→ **What you need to do**: Copy word for word the lines from the start of the records through the line that contains "Mul : Dense -> Dense -> Dense;", both included.

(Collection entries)
(** ** The external packages

    [mat64.Cholesky] and its kernels, [mathext.MvLgamma], [math.Exp], the
    samplers of [distuv] and the state behind a [*rand.Rand] are outside
    this repository.  They are taken as they are declared: one field per
    function the Go file calls, receivers that are overwritten as results,
    arguments passed by pointer as values that are only read.

    Two of their behaviours are part of what the Go file does and are kept:
    the methods of a [mat64.Cholesky] that holds no factorisation (the zero
    value, the receiver of a failed [Factorize], a factorisation of order
    zero) panic with [badCholesky], which [Valid] decides; and a sampler
    may panic or never return, so a draw is a computation over the random
    sources with all three outcomes. *)

Class Collaborators := {
  (** [mat64.Cholesky] and [error]. *)
  Cholesky : Type;
  GoError : Type;
  (** [*rand.Rand] (possibly nil) and the state of all random sources. *)
  Rand : Type;
  RngStore : Type;
  (** The zero value [mat64.Cholesky{}]. *)
  Cholesky_zero : Cholesky;
  (** Whether the value holds a factorisation: [Size], [LogDet] and
      [UFromCholesky] panic with [badCholesky] when it does not, and the
      fields below are what they return when it does. *)
  Valid : Cholesky -> bool;
  (** [ok := chol.Factorize(a)] on a fresh receiver. *)
  Factorize : SymDense -> Cholesky * bool;
  (** [chol.Size()], [chol.LogDet()]. *)
  Size : Cholesky -> Z;
  LogDet : Cholesky -> float64;
  (** [u.UFromCholesky(chol)] on a fresh receiver. *)
  UFromCholesky : Cholesky -> TriDense;
  (** [c.SetFromU(t)]. *)
  SetFromU : TriDense -> Cholesky;
  (** [s.FromCholesky(chol)]. *)
  FromCholesky : Cholesky -> SymDense;
  (** [err := m.SolveCholesky(chol, b)] on a fresh receiver. *)
  SolveCholesky : Cholesky -> Dense -> Dense * option GoError;
  (** [m.Mul(a, b)], [mat64.Trace(a)], [t.MulTri(a, b)]. *)
  Mul : Dense -> Dense -> Dense;
  Trace : Dense -> float64;
  MulTri : TriDense -> TriDense -> TriDense;
  (** [mathext.MvLgamma(v, p)] and [math.Exp(x)]. *)
  MvLgamma : float64 -> Z -> float64;
  Exp : float64 -> float64;
  (** [distuv.Normal{Mu, Sigma, Source}.Rand()] and
      [distuv.ChiSquared{K, Src}.Rand()]: the outcome of the call and the
      sources after it. *)
  Normal_Rand : float64 -> float64 -> Rand -> StateM RngStore float64;
  ChiSquared_Rand : float64 -> Rand -> StateM RngStore float64;
}.
(** An exact match is a match up to case. *)
Lemma dict_get_find (s : str) (mapping : Transforms.dict) :
  find (fun kv => str_eqb (lower s) (lower (fst kv))) mapping = None ->
  Transforms.dict_get s mapping = None.
Proof.
  induction mapping as [|[k v] mapping IH]; [reflexivity|].
  cbn [find Transforms.dict_get fst].
  destruct (str_eqb (lower s) (lower k)) eqn:E; [discriminate|].
  intro H. destruct (str_eqb k s) eqn:Ek; [|exact (IH H)].
  apply str_eqb_eq in Ek. subst k. now rewrite str_eqb_refl in E.
Qed.

(** X14. With a mapping keyed by strings, [map_categories] gives a string
    the value of the first key equal to it up to letter case, and leaves
    alone a string that no key equals up to case and every value that is
    not a string: the exact lookup it falls back on never finds anything. *)
Theorem map_categories_first_match :
  forall (mapping : Transforms.dict) (v : value),
    Transforms.map_categories mapping v
    = match v with
      | VStr s =>
          match find (fun kv => str_eqb (lower s) (lower (fst kv))) mapping with
          | Some (_, mapped_value) => mapped_value
          | None => v
          end
      | _ => v
      end.
Proof.
  intros mapping [| | | |s]; try reflexivity.
  unfold Transforms.map_categories.
  destruct (find _ mapping) as [[k m]|] eqn:E; [reflexivity|].
  now rewrite (dict_get_find s mapping E).
Qed.

Lemma word_not_space (c : ascii) : is_word c = true -> is_space c = false.
Proof. destruct c as [[] [] [] [] [] [] [] []]; intro H; try discriminate H; reflexivity. Qed.

Lemma normalize_strip (s : str) :
  strip (Transforms._normalize_column_name (VStr s))
  = Transforms._normalize_column_name (VStr s).
Proof.
  apply strip_by_fix. intros c Hc.
  apply word_not_space. exact (proj1 (normalize_settled s c Hc)).
Qed.
(** ** Update policy and overwrite gate *)

(** C4: the update policy lets a copy proceed exactly when the destination
  does not exist, or the source was modified strictly later than the
  destination, or both were modified at the same time and their sizes
  differ.  With equal modification times and equal sizes it does not
  proceed, and the scheduler then skips the task without an error. *)
Theorem shouldCopy_proceeds (sourceMeta : Stats) (destinationMeta : option Stats) :
  (Cpy.proceed (Cpy.shouldCopy sourceMeta destinationMeta) = true
   <-> destinationMeta = None
       \/ exists destination,
            destinationMeta = Some destination
            /\ (mtime destination < mtime sourceMeta
                \/ (mtime sourceMeta = mtime destination
                    /\ size sourceMeta <> size destination)))%Z
  /\ (forall destination,
        destinationMeta = Some destination ->
        mtime sourceMeta = mtime destination ->
        size sourceMeta = size destination ->
        Cpy.shouldCopy sourceMeta destinationMeta
        = {| Cpy.proceed := false; Cpy.reason := Cpy.UpToDate |})
  /\ (forall o fs task,
        Cpy.updateGate o fs (sourcePath task) (destinationPath task) = Normal false ->
        Cpy.runTask o fs task = (Normal None, fs)).
Proof.
  split; [|split].
  - unfold Cpy.shouldCopy. destruct destinationMeta as [destination|].
    + destruct (Z.ltb_spec (mtime destination) (mtime sourceMeta)); simpl.
      { split; [|done]. intros _. right. exists destination. split; [done|]. by left. }
      destruct (Z.eqb_spec (mtime sourceMeta) (mtime destination));
        destruct (Z.eqb_spec (size sourceMeta) (size destination)); simpl.
      * split; [done|]. intros [|(d & [= <-] & [|[]])]; [done|lia|done].
      * split; [|done]. intros _. right. exists destination. split; [done|]. by right.
      * split; [done|]. intros [|(d & [= <-] & [|[]])]; [done|lia|done].
      * split; [done|]. intros [|(d & [= <-] & [|[]])]; [done|lia|done].
    + simpl. split; [by left|done].
  - intros destination -> Htime Hsize. unfold Cpy.shouldCopy.
    rewrite Htime, Hsize, Z.ltb_irrefl, !Z.eqb_refl. done.
  - intros o fs task Hgate. unfold Cpy.runTask. by rewrite Hgate.
Qed.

→ **Problem solution**:
(** ** The external packages

    [mat64.Cholesky] and its kernels, [mathext.MvLgamma], [math.Exp], the
    samplers of [distuv] and the state behind a [*rand.Rand] are outside
    this repository.  They are taken as they are declared: one field per
    function the Go file calls, receivers that are overwritten as results,
    arguments passed by pointer as values that are only read.

    Two of their behaviours are part of what the Go file does and are kept:
    the methods of a [mat64.Cholesky] that holds no factorisation (the zero
    value, the receiver of a failed [Factorize], a factorisation of order
    zero) panic with [badCholesky], which [Valid] decides; and a sampler
    may panic or never return, so a draw is a computation over the random
    sources with all three outcomes. *)

Class Collaborators := {
  (** [mat64.Cholesky] and [error]. *)
  Cholesky : Type;
  GoError : Type;
  (** [*rand.Rand] (possibly nil) and the state of all random sources. *)
  Rand : Type;
  RngStore : Type;
  (** The zero value [mat64.Cholesky{}]. *)
  Cholesky_zero : Cholesky;
  (** Whether the value holds a factorisation: [Size], [LogDet] and
      [UFromCholesky] panic with [badCholesky] when it does not, and the
      fields below are what they return when it does. *)
  Valid : Cholesky -> bool;
  (** [ok := chol.Factorize(a)] on a fresh receiver. *)
  Factorize : SymDense -> Cholesky * bool;
  (** [chol.Size()], [chol.LogDet()]. *)
  Size : Cholesky -> Z;
  LogDet : Cholesky -> float64;
  (** [u.UFromCholesky(chol)] on a fresh receiver. *)
  UFromCholesky : Cholesky -> TriDense;
  (** [c.SetFromU(t)]. *)
  SetFromU : TriDense -> Cholesky;
  (** [s.FromCholesky(chol)]. *)
  FromCholesky : Cholesky -> SymDense;
  (** [err := m.SolveCholesky(chol, b)] on a fresh receiver. *)
  SolveCholesky : Cholesky -> Dense -> Dense * option GoError;
  (** [m.Mul(a, b)], [mat64.Trace(a)], [t.MulTri(a, b)]. *)
  Mul : Dense -> Dense -> Dense;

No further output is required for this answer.